American college basketball season

The 2017–18 Wichita State Shockers men's basketball team represented Wichita State University in the 2017–18 NCAA Division I men's basketball season. They played their home games at Charles Koch Arena in Wichita, Kansas and are led by 11th-year head coach Gregg Marshall. The season marked the Shockers' first season as members of the American Athletic Conference. They finished the season 25–8, 14–4 in AAC play to finish a tie for second place. As the No. 2 seed in the AAC tournament, they defeated Temple in the quarterfinals before losing to Houston in the semifinals. They received an at-large bid to the NCAA tournament for the seventh season. As the No. 4 seed in the East region, they were upset in the first round by Marshall.

==Previous season==
The Shockers finished the 2016–17 season 31–5, 17–1 to finish in a tie for first place in MVC play. In the MVC tournament, they beat Bradley, Missouri State, and Illinois State to win the tournament championship. As a result, they earned the conference's automatic bid to the NCAA tournament. As the No. 10 seed in the South region (considered by everyone to be too high), they defeated No. 7 Dayton in the first round before losing to No. 2 Kentucky in the second round.

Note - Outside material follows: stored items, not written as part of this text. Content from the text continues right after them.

(* ===== verification/Pidfd.v ===== *)
(** * Files that stand for processes (kernel/fork.c)

    pidfd_pid, pidfd_release, pidfd_show_fdinfo and pidfd_poll.  A struct pid has
    a number in its own namespace and in each namespace above it; how a number
    is looked up is in kernel/pid.c, and the comment of pidfd_show_fdinfo says
    what it relies on. *)

From Stdlib Require Import Ascii.
From stdpp Require Import pretty.
From S2P Require Import Prelude Paths.

(** struct pid: its level, for each level from the top the number and the
    namespace, whether a task has it, and whether its thread group has exited. *)
Record spid := SPid { p_level : Z; p_numbers : list (Z * Z); p_has_task : bool; p_exited : bool }.

(** struct file: f_op, and private_data as an address *)
Inductive file_ops := pidfd_fops | other_fops.
Record kfile := KFile { f_op : file_ops; private_data : Z }.

Definition EPOLLIN : Z := 1.
Definition EPOLLRDNORM : Z := 64.

(** An address, or a negative errno in place of it *)
Definition pidfd_pid (file : kfile) : Z + Z :=
  match f_op file with pidfd_fops => inr (private_data file) | other_fops => inl (- EBADF) end.

(** The file after, and the pid whose reference is put *)
Definition pidfd_release (file : kfile) : Z * kfile * Z :=
  let pid := private_data file in (0, KFile (f_op file) 0, pid).

(** It waits on the queue of the pid before it looks. *)
Definition pidfd_poll (pids : Z -> option spid) (file : kfile) : res (Z * Z) :=
  let! pid := of_option NullDeref (pids (private_data file)) in
  Ok (private_data file, if p_exited pid then Z.lor EPOLLIN EPOLLRDNORM else 0).

(** ** fdinfo *)

Definition tab : string := String (ascii_of_nat 9) "".
Definition newline : string := String (ascii_of_nat 10) "".

(** seq_put_decimal_ll *)
Definition put_decimal (m delimiter : string) (n : Z) : string := m +:+ delimiter +:+ pretty n.

Section Fdinfo.
Variable CONFIG_PID_NS : bool.
(** The level of a namespace, and kernel/pid.c *)
Variable ns_level : Z -> Z.
Variable pid_nr_ns : spid -> Z -> Z.

(** The loop from [i] on, [n] rounds of it *)
Fixpoint put_numbers (n : nat) (i : Z) (pid : spid) (m : string) : res string :=
  match n with
  | O => Ok m
  | S n =>
      let! (nr, _) := of_option OutOfBounds (if i <? 0 then None else p_numbers pid !! Z.to_nat i) in
      put_numbers n (i + 1) pid (put_decimal m tab nr)
  end.

(** [proc_ns] is proc_pid_ns of the procfs instance; [ns] is not initialised
    where no task has the pid. *)
Definition pidfd_show_fdinfo (proc_ns : Z) (pid : spid) (m : string) : res string :=
  let '(ns, nr) := if p_has_task pid then (Some proc_ns, pid_nr_ns pid proc_ns) else (None, -1) in
  let m := put_decimal m ("Pid:" +:+ tab) nr in
  let! m :=
    if CONFIG_PID_NS then
      let m := put_decimal m (newline +:+ "NSpid:" +:+ tab) nr in
      if 0 <? nr then
        let! ns := of_option NullDeref ns in
        put_numbers (Z.to_nat (p_level pid - ns_level ns)) (ns_level ns + 1) pid m
      else Ok m
    else Ok m in
  Ok (m +:+ newline).

(** What the comment says: numbers are positive, one for each level, and a pid is
    looked up as 0 where it is not seen. *)
Record pid_ok (pid : spid) : Prop := {
  po_length : Z.of_nat (length (p_numbers pid)) = p_level pid + 1;
  po_positive : Forall (fun p => 0 < fst p) (p_numbers pid) }.

Definition number_in (pid : spid) (ns : Z) : option Z :=
  match (if ns_level ns <? 0 then None else p_numbers pid !! Z.to_nat (ns_level ns)) with
  | Some (nr, ns') => if ns' =? ns then Some nr else None
  | None => None
  end.

Hypothesis pid_nr_ns_spec : forall pid ns, pid_nr_ns pid ns = default 0 (number_in pid ns).

(** The numbers that are shown: those of the levels from the procfs instance's
    down, 0 where it does not see the process, -1 where it is gone. *)
Definition shown (proc_ns : Z) (pid : spid) : list Z :=
  if p_has_task pid then
    match number_in pid proc_ns with
    | Some _ => (drop (Z.to_nat (ns_level proc_ns)) (p_numbers pid)).*1
    | None => [0]
    end
  else [-1].

Definition tab_list (l : list Z) : string := foldr (fun n s => tab +:+ pretty n +:+ s) "" l.

Lemma put_numbers_eq n i pid m :
  0 <= i -> i + Z.of_nat n = Z.of_nat (length (p_numbers pid)) ->
  put_numbers n i pid m = Ok (m +:+ tab_list (drop (Z.to_nat i) (p_numbers pid)).*1).
Proof.
  revert i m. induction n as [|n IH]; intros i m Hi Hn; cbn [put_numbers].
  - rewrite drop_ge by lia. cbn. by rewrite str_app_nil.
  - rewrite (proj2 (Z.ltb_ge _ _)) by lia. destruct (lookup_lt_is_Some_2 (p_numbers pid) (Z.to_nat i)) as [[nr ns] Hl]; [lia|].
    rewrite Hl. cbn. rewrite IH by lia. rewrite (drop_S _ _ _ Hl). cbn. unfold put_decimal.
    replace (Z.to_nat (i + 1)) with (S (Z.to_nat i)) by lia. by rewrite !str_app_assoc.
Qed.

(** C30: reading the fdinfo of a pidfd faults on no state of the process and of
    the namespaces, and prints the pid seen by the procfs instance twice,
    followed by the pids in all namespaces below it down to the process's own;
    0 alone if the instance does not see the process, and -1 if it is gone. *)
Theorem pidfd_fdinfo_spec proc_ns pid m :
  pid_ok pid -> CONFIG_PID_NS = true ->
  exists first rest, shown proc_ns pid = first :: rest /\
    pidfd_show_fdinfo proc_ns pid m =
      Ok (m +:+ "Pid:" +:+ tab +:+ pretty first +:+ newline +:+ "NSpid:" +:+ tab +:+ pretty first +:+ tab_list rest +:+ newline) /\
    (first = -1 <-> p_has_task pid = false) /\ (first = 0 <-> p_has_task pid = true /\ number_in pid proc_ns = None) /\
    (0 < first -> Z.of_nat (length rest) = p_level pid - ns_level proc_ns).
Proof.
  intros [Hlen Hpos] Hc. unfold pidfd_show_fdinfo, shown. rewrite Hc. destruct (p_has_task pid).
  2: { exists (-1), []. split; [done|]. split; [|split_and!; [done|naive_solver|lia]].
       cbn. unfold put_decimal. by rewrite !str_app_assoc. }
  rewrite pid_nr_ns_spec. destruct (number_in pid proc_ns) as [nr|] eqn:Hn; cbn [from_option]; unfold id.
  2: { exists 0, []. split; [done|]. split; [|split_and!; [done|naive_solver|lia]].
       cbn. unfold put_decimal. by rewrite !str_app_assoc. }
  unfold number_in in Hn. destruct (Z.ltb_spec (ns_level proc_ns) 0) as [|Hl]; [done|].
  destruct (p_numbers pid !! _) as [[nr' ns']|] eqn:Hlk; [|done]. destruct (ns' =? proc_ns); [|done]. injection Hn as ->.
  pose proof (lookup_lt_Some _ _ _ Hlk) as Hlt. assert (0 < nr) by (rewrite Forall_forall in Hpos; exact (Hpos (nr, ns') (list_elem_of_lookup_2 _ _ _ Hlk))).
  rewrite (drop_S _ _ _ Hlk). exists nr, (drop (S (Z.to_nat (ns_level proc_ns))) (p_numbers pid)).*1. split; [done|].
  rewrite (proj2 (Z.ltb_lt 0 nr)) by done. cbn [of_option res_bind]. rewrite put_numbers_eq by lia.
  replace (Z.to_nat (ns_level proc_ns + 1)) with (S (Z.to_nat (ns_level proc_ns))) by lia.
  split; [cbn; unfold put_decimal; by rewrite !str_app_assoc|]. split_and!; [split; [lia|done]|split; [lia|by intros []]|].
  intros _. rewrite length_fmap, length_drop. lia.
Qed.
End Fdinfo.

(** A process at level 2, seen from its parent namespace 11 of level 1: the
    procfs of 11 shows 40 and the inner 1. *)
Lemma pidfd_fdinfo_spec_witness :
  let ns_level ns := if ns =? 10 then 0 else if ns =? 11 then 1 else 2 in
  let pid := SPid 2 [(700, 10); (40, 11); (1, 12)] true false in
  pidfd_show_fdinfo true ns_level (fun p ns => default 0 (number_in ns_level p ns)) 11 pid "" =
    Ok ("Pid:" +:+ tab +:+ "40" +:+ newline +:+ "NSpid:" +:+ tab +:+ "40" +:+ tab +:+ "1" +:+ newline).
Proof.
  cbv zeta.
  destruct (pidfd_fdinfo_spec true (fun ns => if ns =? 10 then 0 else if ns =? 11 then 1 else 2)
    (fun p ns => default 0 (number_in (fun ns => if ns =? 10 then 0 else if ns =? 11 then 1 else 2) p ns)) (fun _ _ => eq_refl)
    11 (SPid 2 [(700, 10); (40, 11); (1, 12)] true false) "") as (first & rest & Hs & Hp & _).
  - split; [reflexivity|repeat constructor].
  - reflexivity.
  - rewrite Hp. injection Hs as <- <-. vm_compute. reflexivity.
Defined.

The season marked the Shockers' final season as a member of the Missouri Valley Conference as the school announced on April 7, 2017 that it would be joining the American Athletic Conference effective July 1, 2017.

==Offseason==

===Returning players===
It was expected that the Shockers would return all five starters and nearly all of their scholarship players from the prior season. The only two seniors on the prior season's roster, Zach Bush and John Robert Simon, were walk-ons. Two underclass players, rising junior Eric Hamilton and rising senior Daishon Smith, announced plans to transfer from Wichita State. Hamilton had been a little-used reserve; Smith had started at point guard at the beginning of the 2016–17 season, but lost his starting position to Landry Shamet and was seeing relatively little playing time by the end of the season.

Two other players, Markis McDuffie and Shaquille Morris, declared for the 2017 NBA draft, but neither hired an agent, allowing them to return to Wichita State if they withdrew from the draft within 10 days of the end of the mid-May NBA Draft Combine (specifically May 24). Both withdrew from the draft the day before the deadline.

===Departures===

| Name | Number | Pos. | Height | Weight | Year | Hometown | Reason left |
|---|---|---|---|---|---|---|---|
| Daishon Smith | 2 | G | 6'1" | 175 | Junior | Jacksonville, FL | Transferred to Louisiana–Monroe |
| Zach Bush | 5 | G | 6'6" | 175 | Senior (redshirt) | Wichita, KS | Graduated |
| John Robert Simon | 14 | G | 5'10" | 175 | Senior | Oklahoma City, OK | Graduated |
| Eric Hamilton | 25 | F | 6'8" | 230 | Sophomore | Atlanta, GA | Transferred to UNC Greensboro |

===2017 recruiting class===

Source

===Injuries===
On July 21, 2017, point guard Landry Shamet, a potential All-American, suffered a stress fracture in his right foot and would need surgery. He was expected to miss 12–16 weeks to recover from the injury. Shamet was expected to be ready for the team's season opener on November 10, and that proved true, as he scored 17 points in only 17 minutes of action in the Shockers' 109–57 blowout of UMKC and, according to the Associated Press, "looked completely recovered".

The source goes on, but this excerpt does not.